The 50th anniversary of the Apollo moon landing has brought renewed attention to the Earth’s only natural satellite.

NASA has announced it will return humans to the lunar surface in 2024 and have a sustainable presence on the moon in 2028.

Masten Space Systems is doing its part to achieve that goal. The Mojave company has been tasked by NASA to develop a lunar lander that can bring supplies to the moon’s surface.

Chief Executive Sean Mahoney said the company has worked on its lander technology ever since Masten won the Northrop Grumman Lunar Lander Challenge X Prize in 2009.

“It may seem like this moon stuff is coming out of nowhere but no, it has been there the whole time,” Mahoney said. “It has just been building up to when the right things aligned to make lunar delivery real. That is where we are now.”

Masten joins two San Fernando Valley companies that are also in the moon business.

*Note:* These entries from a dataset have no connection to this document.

(** The whole run: the workflow record first.  The last index is the result
    of the run: the workflow the service gave when every call was made, the
    exception that ended the calls otherwise. *)
Inductive workflow_in_order (registry : string -> result NodeType.t)
          (user : User.t) (automation : Automation.t)
          (workflow : WorkflowCreate.t)
  : list event -> result AutomationWorkflow.t -> Prop :=
| wio_last e :
    workflow_in_order registry user automation workflow
      [CreateWorkflow user (Automation.id automation) (WorkflowCreate.name workflow)
                      (Raise e)]
      (Raise e)
| wio_next orm_wf evs outcome :
    trigger_then_nodes registry user orm_wf workflow evs outcome ->
    workflow_in_order registry user automation workflow
      (CreateWorkflow user (Automation.id automation) (WorkflowCreate.name workflow)
                      (Ok orm_wf) :: evs)
      (match outcome with None => Ok orm_wf | Some e => Raise e end).

(** The exception a call ended with, if it raised. *)
Definition raised {A} (r : result A) : option exn :=
  match r with inl e => Some e | inr _ => None end.


(** The created nodes of a run over [trigger] and [nodes], paired with
    their schema objects. *)
Definition created_of (trigger : TriggerNodeCreate.t) (nodes : list AnyNodeCreate)
           (evs : list event) : list entry :=
  zip (created_nodes evs) (OfTrigger trigger :: map OfNode nodes).

(** ** Reading a service dict *)

(** A dict carries a value when some key holds it. *)
Definition carries (d : pydict) (v : pyval) : Prop :=
  ∃ k, dict_get k d = Some v.

(** The configuration a row action is declared with: the table id and the
    values to write, and for [update_row] the row identifier. *)
Definition row_action_configuration (n : AnyNodeCreate) : list pyval :=
  match n with
  | CreateRow c =>
    [ PInt (CreateRowActionCreate.table_id c);
      PDict (CreateRowActionCreate.values c) ]
  | UpdateRow u =>
    [ PInt (UpdateRowActionCreate.table_id u);
      PDict (UpdateRowActionCreate.values u);
      PStr (UpdateRowActionCreate.row u) ]
  | _ => []
  end.

(** ** A small host for worked runs

    The database is a counter; every service call succeeds and draws the
    next id. *)

Definition demo_get_workflow (user : User.t) (workflow_id : Z) (d : Z)
  : result AutomationWorkflow.t :=
  Ok (AutomationWorkflow.mk workflow_id "wf" (Automation.mk 7 (Some workflow_id))).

Aerojet Rocketdyne, in Chatsworth, is providing the rocket engines for the Space Launch System that will take humans to the moon. TransAstra Corp., in Lakeview Terrace in the east Valley, received this spring funding from NASA’s Innovative Advanced Concepts to study how to build an affordable lunar polar mining outpost.

Masten is one of nine companies picked by NASA as part of the Commercial Lunar Payload Services project. These companies are eligible to receive contracts with a total maximum value of $2.6 billion during the next 10 years for delivering science and technology payloads for NASA to the moon’s surface. Also, the company was chosen in 2014 as one of three business partners in the Lunar Cargo Transportation and Landing by Soft Touchdown, or CATALYST, initiative.

The CATALYST program has resulted in Masten building the XL-1, a lunar lander capable of carrying up to 100 kilograms to the moon. Follow-up projects include the XL-2 and Xeus, a heavy lift space vehicle.

The commonality between the three craft is developing the technology and systems so that there are no dead ends, Mahoney said.

“We don’t want to go down a path and then have to throw it all out and do something completely different when someone says we need to carry more mass,” he added.

Masten is funded primarily through its relationships with NASA and the Defense Advanced Research Projects Agency. Funding mechanisms include Small Business Innovation Research grants from DARPA in 2014, along with Boeing Co. and Northrop Grumman Corp., to study development of a space plane to take small satellites into low-earth orbit. Boeing eventually got the contract.

Funding also came from company founder and Chief Technology Officer Dave Masten and another investor who have put in money, Mahoney said.

“There has been a decent amount of equity that has gone into the company but even more so from the customers,” he added.